Requirement → Repeat the lines from the line with "Record Stored := MkStored" to the line with "ReportMetadata.creation_time ReportMetadata.attributes]. change" in the listing below, keeping both end lines and adding nothing.

Material for this task →
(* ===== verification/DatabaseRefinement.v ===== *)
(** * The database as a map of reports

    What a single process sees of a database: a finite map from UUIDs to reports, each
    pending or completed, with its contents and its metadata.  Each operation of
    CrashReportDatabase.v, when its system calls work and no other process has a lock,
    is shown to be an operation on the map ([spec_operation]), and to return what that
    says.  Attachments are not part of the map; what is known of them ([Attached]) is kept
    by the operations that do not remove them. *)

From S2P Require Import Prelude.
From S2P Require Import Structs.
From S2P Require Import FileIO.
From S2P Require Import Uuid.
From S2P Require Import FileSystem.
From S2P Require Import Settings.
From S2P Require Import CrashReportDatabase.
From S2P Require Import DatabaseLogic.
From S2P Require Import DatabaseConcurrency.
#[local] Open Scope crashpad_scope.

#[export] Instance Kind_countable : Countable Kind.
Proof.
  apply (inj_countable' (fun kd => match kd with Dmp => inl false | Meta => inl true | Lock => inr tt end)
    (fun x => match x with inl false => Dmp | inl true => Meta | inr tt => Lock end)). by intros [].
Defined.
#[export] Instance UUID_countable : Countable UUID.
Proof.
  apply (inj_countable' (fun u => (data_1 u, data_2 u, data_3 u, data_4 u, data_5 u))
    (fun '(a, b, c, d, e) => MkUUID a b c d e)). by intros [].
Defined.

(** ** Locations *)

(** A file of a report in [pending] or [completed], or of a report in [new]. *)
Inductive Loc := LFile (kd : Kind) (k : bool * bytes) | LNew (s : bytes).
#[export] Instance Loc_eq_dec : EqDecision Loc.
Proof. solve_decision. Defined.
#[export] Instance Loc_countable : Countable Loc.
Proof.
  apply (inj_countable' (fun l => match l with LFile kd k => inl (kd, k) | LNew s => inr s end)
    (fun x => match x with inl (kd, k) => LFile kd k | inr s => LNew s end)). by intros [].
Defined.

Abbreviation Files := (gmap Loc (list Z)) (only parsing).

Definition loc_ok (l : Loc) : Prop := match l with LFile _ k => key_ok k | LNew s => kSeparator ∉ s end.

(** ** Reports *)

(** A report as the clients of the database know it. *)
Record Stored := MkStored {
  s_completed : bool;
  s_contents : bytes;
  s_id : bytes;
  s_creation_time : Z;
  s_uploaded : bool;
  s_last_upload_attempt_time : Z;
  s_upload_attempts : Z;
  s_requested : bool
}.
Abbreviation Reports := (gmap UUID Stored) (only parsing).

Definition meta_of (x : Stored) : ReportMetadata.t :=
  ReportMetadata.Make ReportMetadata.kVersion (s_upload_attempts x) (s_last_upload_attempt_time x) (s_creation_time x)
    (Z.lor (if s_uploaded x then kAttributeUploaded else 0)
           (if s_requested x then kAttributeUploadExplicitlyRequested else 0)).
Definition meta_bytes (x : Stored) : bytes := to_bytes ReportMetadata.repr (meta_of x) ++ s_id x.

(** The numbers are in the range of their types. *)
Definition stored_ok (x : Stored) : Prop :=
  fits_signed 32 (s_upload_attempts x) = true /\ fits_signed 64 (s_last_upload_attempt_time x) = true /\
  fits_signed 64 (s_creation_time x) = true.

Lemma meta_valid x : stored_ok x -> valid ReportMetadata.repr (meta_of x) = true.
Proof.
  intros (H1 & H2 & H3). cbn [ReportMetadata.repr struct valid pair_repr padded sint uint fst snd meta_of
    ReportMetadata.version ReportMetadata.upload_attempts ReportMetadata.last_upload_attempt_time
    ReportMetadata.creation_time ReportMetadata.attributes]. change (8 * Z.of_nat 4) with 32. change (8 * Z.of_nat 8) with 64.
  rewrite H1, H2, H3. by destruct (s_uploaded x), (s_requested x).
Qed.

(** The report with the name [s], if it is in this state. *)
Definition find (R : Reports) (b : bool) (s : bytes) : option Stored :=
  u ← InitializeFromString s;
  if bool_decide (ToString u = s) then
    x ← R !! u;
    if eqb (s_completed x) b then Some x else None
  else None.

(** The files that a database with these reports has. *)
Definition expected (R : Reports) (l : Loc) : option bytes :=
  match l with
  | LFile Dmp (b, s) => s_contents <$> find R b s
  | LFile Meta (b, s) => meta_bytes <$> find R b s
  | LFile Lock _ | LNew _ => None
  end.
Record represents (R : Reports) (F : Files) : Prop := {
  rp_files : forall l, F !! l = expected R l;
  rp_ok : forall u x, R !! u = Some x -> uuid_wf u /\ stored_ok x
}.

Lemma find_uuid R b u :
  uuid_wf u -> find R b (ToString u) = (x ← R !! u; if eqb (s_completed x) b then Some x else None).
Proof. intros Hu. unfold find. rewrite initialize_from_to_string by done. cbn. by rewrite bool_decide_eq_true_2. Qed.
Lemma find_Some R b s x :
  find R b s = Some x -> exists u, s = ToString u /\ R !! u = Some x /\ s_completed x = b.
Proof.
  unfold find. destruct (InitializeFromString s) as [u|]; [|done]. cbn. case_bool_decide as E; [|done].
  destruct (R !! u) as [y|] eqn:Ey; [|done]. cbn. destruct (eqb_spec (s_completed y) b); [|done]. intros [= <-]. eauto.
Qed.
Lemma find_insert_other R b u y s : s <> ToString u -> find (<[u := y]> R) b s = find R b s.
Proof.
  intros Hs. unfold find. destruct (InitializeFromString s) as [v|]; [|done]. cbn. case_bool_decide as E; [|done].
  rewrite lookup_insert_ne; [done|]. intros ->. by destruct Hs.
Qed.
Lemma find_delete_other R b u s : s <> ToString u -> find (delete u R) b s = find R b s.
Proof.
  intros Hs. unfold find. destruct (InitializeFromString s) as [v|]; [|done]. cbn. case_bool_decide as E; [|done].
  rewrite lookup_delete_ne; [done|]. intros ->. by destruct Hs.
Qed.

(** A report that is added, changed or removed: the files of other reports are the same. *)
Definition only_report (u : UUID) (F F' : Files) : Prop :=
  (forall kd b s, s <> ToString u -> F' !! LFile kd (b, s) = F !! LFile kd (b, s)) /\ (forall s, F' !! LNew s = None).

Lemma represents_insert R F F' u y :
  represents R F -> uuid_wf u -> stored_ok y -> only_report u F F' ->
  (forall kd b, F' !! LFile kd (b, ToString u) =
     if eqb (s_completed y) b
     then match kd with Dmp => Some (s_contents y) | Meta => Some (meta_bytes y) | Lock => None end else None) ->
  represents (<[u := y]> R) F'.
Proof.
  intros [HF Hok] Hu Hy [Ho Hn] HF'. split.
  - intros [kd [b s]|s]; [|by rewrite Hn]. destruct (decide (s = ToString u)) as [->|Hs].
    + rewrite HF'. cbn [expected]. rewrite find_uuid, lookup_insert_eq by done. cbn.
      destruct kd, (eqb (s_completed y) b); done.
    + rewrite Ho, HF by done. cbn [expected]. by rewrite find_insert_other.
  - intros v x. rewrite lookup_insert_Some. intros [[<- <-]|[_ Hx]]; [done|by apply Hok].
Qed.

Task solution →
Record Stored := MkStored {
  s_completed : bool;
  s_contents : bytes;
  s_id : bytes;
  s_creation_time : Z;
  s_uploaded : bool;
  s_last_upload_attempt_time : Z;
  s_upload_attempts : Z;
  s_requested : bool
}.
Abbreviation Reports := (gmap UUID Stored) (only parsing).

Definition meta_of (x : Stored) : ReportMetadata.t :=
  ReportMetadata.Make ReportMetadata.kVersion (s_upload_attempts x) (s_last_upload_attempt_time x) (s_creation_time x)
    (Z.lor (if s_uploaded x then kAttributeUploaded else 0)
           (if s_requested x then kAttributeUploadExplicitlyRequested else 0)).
Definition meta_bytes (x : Stored) : bytes := to_bytes ReportMetadata.repr (meta_of x) ++ s_id x.

(** The numbers are in the range of their types. *)
Definition stored_ok (x : Stored) : Prop :=
  fits_signed 32 (s_upload_attempts x) = true /\ fits_signed 64 (s_last_upload_attempt_time x) = true /\
  fits_signed 64 (s_creation_time x) = true.

Lemma meta_valid x : stored_ok x -> valid ReportMetadata.repr (meta_of x) = true.
Proof.
  intros (H1 & H2 & H3). cbn [ReportMetadata.repr struct valid pair_repr padded sint uint fst snd meta_of
    ReportMetadata.version ReportMetadata.upload_attempts ReportMetadata.last_upload_attempt_time
    ReportMetadata.creation_time ReportMetadata.attributes]. change (8 * Z.of_nat 4) with 32. change (8 * Z.of_nat 8) with 64.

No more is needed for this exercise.